Persipuncak
- Full name: Persatuan Sepakbola Indonesia Puncak
- Nickname: Salju Abadi Carstensz (The Eternal Snow of Carstensz)
- Founded: 2008; 18 years ago
- Ground: Trikora Field Ilaga, Central Papua
- Owner: Puncak Regency Government
- Chairman: Elvis Tabuni
- Manager: Keril Tabuni
- Coach: Hendriko Kiwak
- League: Liga 4
- 2024–25: Champions, Central Papua zone; 4th place, Group F (National stage)
- Website: persipuncakcarstenzs.blogspot.com
| Home colours |

= Persipuncak Puncak =

Indonesian football club

Persatuan Sepakbola Indonesia Puncak, commonly known as Persipuncak Puncak or simply known as Persipuncak, is an Indonesian football club based in Puncak Regency, Central Papua, Indonesia. The club currently competes in Liga 4, the fourth tier of the Indonesian football league system.
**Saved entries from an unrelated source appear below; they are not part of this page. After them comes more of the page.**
(* ===== verification/GoLib.v ===== *)
(** * The parts of Go's standard library the modelled code uses

    [strings], [time], [encoding/json] and slices.  A Go string is a sequence
    of bytes; [TrimSpace], [ToLower], [ToUpper] and [EqualFold] act on the
    ASCII range and leave other bytes alone.  A [time.Time] is the number of
    nanoseconds since Go's zero time (1 January of year 1, UTC): the code only
    compares instants, so locations are not represented and [UTC()] is the
    identity.  A [json.RawMessage] is represented by the value its text
    denotes. *)

From S2P Require Import Prelude.
From Stdlib Require Import Ascii.
Open Scope Z_scope.
Open Scope bool_scope.
Open Scope go_scope.

(** ** strings *)

Definition is_space (c : ascii) : bool :=
  let n := N_of_ascii c in
  ((9 <=? n) && (n <=? 13) || (n =? 32))%N.

Definition lower_ascii (c : ascii) : ascii :=
  let n := N_of_ascii c in
  if ((65 <=? n) && (n <=? 90))%N then ascii_of_N (n + 32) else c.

Definition upper_ascii (c : ascii) : ascii :=
  let n := N_of_ascii c in
  if ((97 <=? n) && (n <=? 122))%N then ascii_of_N (n - 32) else c.

Fixpoint map_string (f : ascii → ascii) (s : string) : string :=
  match s with
  | EmptyString => EmptyString
  | String c s' => String (f c) (map_string f s')
  end.

Definition ToLower (s : string) : string := map_string lower_ascii s.
Definition ToUpper (s : string) : string := map_string upper_ascii s.

Fixpoint TrimLeft (s : string) : string :=
  match s with
  | EmptyString => EmptyString
  | String c s' => if is_space c then TrimLeft s' else s
  end.

Fixpoint TrimRight (s : string) : string :=
  match s with
  | EmptyString => EmptyString
  | String c s' =>
      match TrimRight s' with
      | EmptyString => if is_space c then EmptyString else String c EmptyString
      | t => String c t
      end
  end.

Definition TrimSpace (s : string) : string := TrimRight (TrimLeft s).

Definition EqualFold (a b : string) : bool := ToLower a == ToLower b.

Fixpoint HasPrefix (s p : string) {struct p} : bool :=
  match p, s with
  | EmptyString, _ => true
  | String c p', String d s' => (c == d) && HasPrefix s' p'
  | String _ _, EmptyString => false
  end.

Fixpoint drop_string (n : nat) (s : string) : string :=
  match n, s with
  | O, _ => s
  | S n', String _ s' => drop_string n' s'
  | S _, EmptyString => EmptyString
  end.

Definition HasSuffix (s p : string) : bool :=
  (String.length p <=? String.length s)%nat &&
  (drop_string (String.length s - String.length p) s == p).

Definition TrimPrefix (s p : string) : string :=
  if HasPrefix s p then drop_string (String.length p) s else s.

(** Length in bytes. *)
Definition len (s : string) : Z := Z.of_nat (String.length s).

(** Byte-wise order on strings: [a < b]. *)
Definition string_lt (a b : string) : bool := negb (String.leb b a).

(** [sort.Strings] *)
Definition sort_strings (l : list string) : list string := merge_sort String.le l.

(** A string made of upper-case ASCII letters only. *)
Fixpoint all_upper (s : string) : bool :=
  match s with
  | EmptyString => true
  | String c s' =>
      let n := N_of_ascii c in ((65 <=? n) && (n <=? 90))%N && all_upper s'
  end.

(** *** Lemmas *)

Ltac all_ascii c := destruct c as [[] [] [] [] [] [] [] []]; reflexivity.

Lemma lower_ascii_idem c : lower_ascii (lower_ascii c) = lower_ascii c.
Proof. all_ascii c. Qed.
Lemma upper_ascii_idem c : upper_ascii (upper_ascii c) = upper_ascii c.
Proof. all_ascii c. Qed.
Lemma is_space_lower c : is_space (lower_ascii c) = is_space c.
Proof. all_ascii c. Qed.
Lemma is_space_upper c : is_space (upper_ascii c) = is_space c.
Proof. all_ascii c. Qed.

Lemma map_string_idem f s :
  (∀ c, f (f c) = f c) → map_string f (map_string f s) = map_string f s.
Proof. intros H. induction s; simpl; by rewrite ?H, ?IHs. Qed.

Lemma ToLower_idem s : ToLower (ToLower s) = ToLower s.
Proof. apply map_string_idem, lower_ascii_idem. Qed.
Lemma ToUpper_idem s : ToUpper (ToUpper s) = ToUpper s.
Proof. apply map_string_idem, upper_ascii_idem. Qed.

Lemma map_string_empty f s : map_string f s = "" ↔ s = "".
Proof. by destruct s. Qed.
Lemma ToLower_empty s : ToLower s = "" ↔ s = "".
Proof. apply map_string_empty. Qed.

Section map_trim.
Context (f : ascii → ascii) (Hf : ∀ c, is_space (f c) = is_space c).

Lemma TrimLeft_map s : TrimLeft (map_string f s) = map_string f (TrimLeft s).
Proof. induction s; simpl; [done|]. rewrite Hf. by destruct (is_space a). Qed.

Lemma TrimRight_map s : TrimRight (map_string f s) = map_string f (TrimRight s).
Proof.
  induction s as [|c s IH]; simpl; [done|]. rewrite IH, Hf.
  destruct (TrimRight s); simpl; [|done]. by destruct (is_space c).
Qed.

Lemma TrimSpace_map s : TrimSpace (map_string f s) = map_string f (TrimSpace s).
Proof. unfold TrimSpace. by rewrite TrimLeft_map, TrimRight_map. Qed.
End map_trim.

Lemma TrimSpace_ToLower s : TrimSpace (ToLower s) = ToLower (TrimSpace s).
Proof. apply TrimSpace_map, is_space_lower. Qed.
Lemma TrimSpace_ToUpper s : TrimSpace (ToUpper s) = ToUpper (TrimSpace s).
Proof. apply TrimSpace_map, is_space_upper. Qed.

Lemma TrimRight_idem s : TrimRight (TrimRight s) = TrimRight s.
Proof.
  induction s as [|c s IH]; simpl; [done|].
  destruct (TrimRight s) as [|d t] eqn:E.
  - destruct (is_space c) eqn:Hc; simpl; by rewrite ?Hc.
  - remember (String d t) as r. simpl. rewrite IH. by subst r.
Qed.

Lemma TrimRight_app a b : TrimRight b = b → b ≠ "" → TrimRight (a +:+ b) = (a +:+ b)%string.
Proof.
  intros Hb Hne. induction a as [|c a IH]; [done|].
  change (TrimRight (String c a +:+ b)) with
    (match TrimRight (a +:+ b) with
     | EmptyString => if is_space c then EmptyString else String c EmptyString
     | t => String c t
     end).
  rewrite IH. destruct a as [|d a]; [|done]. by destruct b.
Qed.

Lemma TrimLeft_TrimRight s : TrimLeft s = s → TrimLeft (TrimRight s) = TrimRight s.
Proof.
  destruct s as [|c s]; simpl; [done|].
  destruct (is_space c) eqn:Hc.
  - intros H. exfalso.
    assert (Hlen : ∀ t, (String.length (TrimLeft t) ≤ String.length t)%nat).
    { induction t as [|d t IH]; simpl; [lia|].
      destruct (is_space d); simpl; lia. }
    specialize (Hlen s). rewrite H in Hlen. simpl in Hlen. lia.
  - intros _. destruct (TrimRight s); simpl; by rewrite ?Hc.
Qed.

Lemma TrimLeft_idem s : TrimLeft (TrimLeft s) = TrimLeft s.
Proof.
  induction s as [|c s IH]; simpl; [done|].
  destruct (is_space c) eqn:Hc; simpl; by rewrite ?Hc.
Qed.

Lemma TrimSpace_idem s : TrimSpace (TrimSpace s) = TrimSpace s.
Proof.
  unfold TrimSpace. rewrite TrimLeft_TrimRight by apply TrimLeft_idem.
  apply TrimRight_idem.
Qed.

Lemma HasPrefix_spec s p : HasPrefix s p = true ↔ ∃ t, s = (p +:+ t)%string.
Proof.
  revert s; induction p as [|c p IH]; intros s; simpl.
  - split; [|done]. intros _. by exists s.
  - destruct s as [|d s]; [split; [done|by intros [t ?]]|].
    rewrite andb_true_iff, bool_decide_eq_true, IH. split.
    + intros [-> [t ->]]. by exists t.
    + intros [t [= -> ->]]. eauto.
Qed.

Lemma TrimPrefix_app p t : TrimPrefix (p +:+ t) p = t.
Proof.
  unfold TrimPrefix. replace (HasPrefix (p +:+ t) p) with true
    by (symmetry; apply HasPrefix_spec; eauto).
  induction p; simpl; done.
Qed.

Lemma drop_string_app p t : drop_string (String.length p) (p +:+ t) = t.
Proof. by induction p. Qed.

Lemma length_append_string (a b : string) :
  String.length (a +:+ b) = (String.length a + String.length b)%nat.
Proof. induction a as [|c a IH]; simpl; [done|]. f_equal. exact IH. Qed.

Lemma HasSuffix_app a p : HasSuffix (a +:+ p) p = true.
Proof.
  unfold HasSuffix. rewrite length_append_string, andb_true_iff, Nat.leb_le.
  split; [lia|].
  replace (_ + _ - _)%nat with (String.length a) by lia.
  rewrite drop_string_app. by apply bool_decide_eq_true.
Qed.

Lemma string_lt_irrefl a : string_lt a a = false.
Proof.
  unfold string_lt. destruct (String.leb_total a a) as [->| ->]; done.
Qed.

Lemma string_lt_ge a b : string_lt a b = false ↔ String.le b a.
Proof.
  unfold string_lt, String.le. rewrite negb_false_iff. by destruct (String.leb b a).
Qed.

Lemma string_lt_le a b : string_lt a b = true → String.le a b.
Proof.
  unfold string_lt, String.le. rewrite negb_true_iff. intros H.
  destruct (String.leb_total a b) as [->|E]; [done|]. congruence.
Qed.

Lemma string_lt_le_trans a b c :
  string_lt a b = true → String.le b c → string_lt a c = true.
Proof.
  intros H1 H2. destruct (string_lt a c) eqn:E; [done|].
  apply string_lt_ge in E. assert (String.le b a) as F by (by etrans).
  apply string_lt_ge in F. congruence.
Qed.

Lemma string_lt_ne a b : String.le a b → a ≠ b → string_lt a b = true.
Proof.
  intros H Hne. destruct (string_lt a b) eqn:E; [done|].
  apply string_lt_ge in E. exfalso. apply Hne. by apply (anti_symm String.le).
Qed.

Create Rewrite HintDb gostr.
#[export] Hint Rewrite ToLower_idem ToUpper_idem TrimSpace_idem : gostr.

(** ** time *)

Abbreviation time := Z (only parsing).
Abbreviation duration := Z (only parsing).

Definition IsZero (t : time) : bool := t =? 0.
Definition Before (t u : time) : bool := t <? u.
Definition After (t u : time) : bool := u <? t.
Definition Equal (t u : time) : bool := t =? u.
Definition UTC (t : time) : time := t.
Definition Add (t : time) (d : duration) : time := t + d.

(** [Sub] saturates at the bounds of a [Duration]. *)
Definition Sub (t u : time) : duration :=
  Z.max int64_min (Z.min int64_max (t - u)).

(** [Truncate] rounds down to a multiple of [d] since the zero time. *)
Definition Truncate (t : time) (d : duration) : time :=
  if d <=? 0 then t else t - t mod d.

Definition Nanosecond : duration := 1.
Definition Microsecond : duration := 1000.
Definition Millisecond : duration := 1000000.
Definition Second : duration := 1000000000.
Definition Minute : duration := 60 * Second.
Definition Hour : duration := 60 * Minute.

(** Comparison of [*time.Time] by [sameOptionalTime] and [equalStoreTimes]:
    both nil, or the same instant. *)
Definition equal_opt_time (a b : option time) : bool :=
  match a, b with
  | Some x, Some y => Equal x y
  | None, None => true
  | _, _ => false
  end.

Lemma equal_opt_time_spec a b : equal_opt_time a b = true ↔ a = b.
Proof.
  destruct a, b; simpl; unfold Equal; rewrite ?Z.eqb_eq; split; congruence.
Qed.

Ltac unfold_time :=
  unfold IsZero, Before, After, Equal, UTC, Add in *.

(** ** Slices *)

(** Absent keys of a [map[string]string] read as the empty string. *)
Definition get_str (m : gmap string string) (k : string) : string :=
  default "" (m !! k).

Definition contains (l : list string) (s : string) : bool :=
  existsb (λ x, x == s) l.

Lemma contains_spec l s : contains l s = true ↔ s ∈ l.
Proof.
  unfold contains. rewrite existsb_exists. split.
  - intros (x & Hin & E). bools. subst. by apply list_elem_of_In.
  - intros H. exists s. split; [by apply list_elem_of_In|].
    by apply bool_decide_eq_true.
Qed.
(** [memoryStore] *)
Record memoryStore := mkmemoryStore {
  users : gmap positive User;
  allowSuperAdminCounting : bool;
  byID : gmap string positive;
  byEmail : gmap string positive;
  byName : gmap string positive;
  subscriptions : gmap string (gmap string Subscription);
  subscriptionRecords : gmap string SubscriptionRecord;
  identities : gmap string Identity;
  agents : gmap string Agent;
  sessions : gmap string sessionRecord;
  passwordRecovery : gmap string PasswordRecoveryChallenge;
  mfaResetRequests : gmap string MFAResetRequest;
  mfaRecoveryCodes : gmap string MFARecoveryCode;
  oauthExchangeCodes : gmap string oauthExchangeRecord;
  trafficStatCheckpoints : gmap string TrafficStatCheckpoint;
  trafficMinuteBuckets : gmap string TrafficMinuteBucket;
  billingLedgerEntries : gmap string BillingLedgerEntry;
  auditLogs : list AuditLog;
  adminPlanGroupPreviews : gmap string AdminPlanGroupPreview;
  adminPlanGroupConsumed : gmap string string;
  accountQuotaStates : gmap string AccountQuotaState;
  accountBillingProfiles : gmap string AccountBillingProfile;
  accountPolicySnapshots : gmap string AccountPolicySnapshot;
  nodeHealthSnapshots : gmap string NodeHealthSnapshot;
  schedulerDecisions : gmap string SchedulerDecision;
  blacklistedEmails : gmap string bool;
  billingPlans : gmap string BillingPlan;
  stripeWebhookEvents : gmap string StripeWebhookEvent;
  billingEvents : list BillingEvent;
  financeInvoices : gmap string FinanceInvoice;
  financeInvoiceKeys : gmap string string;
  financePayments : gmap string FinancePayment;
  subscriptionLifecycles : gmap string SubscriptionLifecycle;
  referralInvoiceProofs : gmap string ReferralInvoiceVerification;
  referralCampaigns : list ReferralCampaign;
  referralRewardCampaigns : gmap string ReferralCampaign;
  referralCodes : gmap string ReferralCode;
  referralCodesByValue : gmap string string;
  referralsByInvitee : gmap string ReferralAttribution;
  referralRewards : gmap string ReferralReward;
  referralRewardByInvoice : gmap string string;
  referralRisks : gmap string ReferralPaymentRisk;
  referralSettlements : gmap string ReferralSettlement;
  referralExtensions : gmap string SubscriptionExtension;
  financePaymentKeys : gmap string string;
  financeRefunds : gmap string FinanceRefund;
  financeRefundKeys : gmap string string;
  financeOperations : gmap string FinanceOperation;
  financeOperationKeys : gmap string string;
  financeOperationEvents : gmap string (list FinanceOperationEvent);
  teamAgentEnrollments : gmap string TeamAgentEnrollment;
  networkTeams : gmap string NetworkTeam;
  networkMembers : gmap string NetworkMembership;
  overlayDevices : gmap string OverlayDevice;
  overlayNodes : gmap string OverlayNode;
  overlayConfigAcks : gmap string OverlayConfigAck
}.
#[export] Instance eta_memoryStore : Eta memoryStore := λ x, mkmemoryStore (users x)
   (allowSuperAdminCounting x) (byID x) (byEmail x) (byName x) (subscriptions x)
   (subscriptionRecords x) (identities x) (agents x) (sessions x) (passwordRecovery x)
   (mfaResetRequests x) (mfaRecoveryCodes x) (oauthExchangeCodes x)
   (trafficStatCheckpoints x) (trafficMinuteBuckets x) (billingLedgerEntries x)
   (auditLogs x) (adminPlanGroupPreviews x) (adminPlanGroupConsumed x)
   (accountQuotaStates x) (accountBillingProfiles x) (accountPolicySnapshots x)
   (nodeHealthSnapshots x) (schedulerDecisions x) (blacklistedEmails x)
   (billingPlans x) (stripeWebhookEvents x) (billingEvents x) (financeInvoices x)
   (financeInvoiceKeys x) (financePayments x) (subscriptionLifecycles x)
   (referralInvoiceProofs x) (referralCampaigns x) (referralRewardCampaigns x)
   (referralCodes x) (referralCodesByValue x) (referralsByInvitee x)
   (referralRewards x) (referralRewardByInvoice x) (referralRisks x)
   (referralSettlements x) (referralExtensions x) (financePaymentKeys x)
   (financeRefunds x) (financeRefundKeys x) (financeOperations x)
   (financeOperationKeys x) (financeOperationEvents x)
   (teamAgentEnrollments x) (networkTeams x) (networkMembers x) (overlayDevices x)
   (overlayNodes x) (overlayConfigAcks x).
Persipuncak represents Puncak Regency and is supported by the local government. The club is nicknamed Salju Abadi Carstensz ("The Eternal Snow of Carstensz"), referring to the snow-capped peaks of the Carstensz Pyramid located in the region.

==History==
Persipuncak has participated in several provincial football competitions in Papua and has represented Puncak Regency in national amateur competitions. The club previously took part in the regional stages of Indonesian lower-tier leagues, including the former Liga 3 Papua provincial competition.

In the 2024–25 season, Persipuncak emerged as the champions of the Liga 4 Central Papua zone, securing qualification for the national phase of the competition. At the national stage of Liga 4, the club competed in Group F and finished fourth in the group standings.

During the 2025–26 season of Liga 4 Central Papua, Persipuncak advanced to the final after defeating Persido Dogiyai in the semi-final match. However, they had to lose in the final match against Persipani Paniai with a score of 0–2.

Ahead of the following season, the club announced plans to strengthen the squad and improve its preparation in order to compete again for the Liga 4 Central Papua title.

==Identity==
The nickname Salju Abadi Carstensz refers to the famous glacier and snowy peaks of the Carstensz Pyramid (Puncak Jaya), one of the highest mountains in Oceania located within the province of Central Papua.

==Honours==
- Liga 4 Central Papua
  - Champion (1): 2024–25
  - Runner-up (1): 2025–26

==Support and administration==
The club receives support from the Puncak Regency Government. Local authorities have expressed optimism that Persipuncak can reclaim the Liga 4 Central Papua title in future competitions.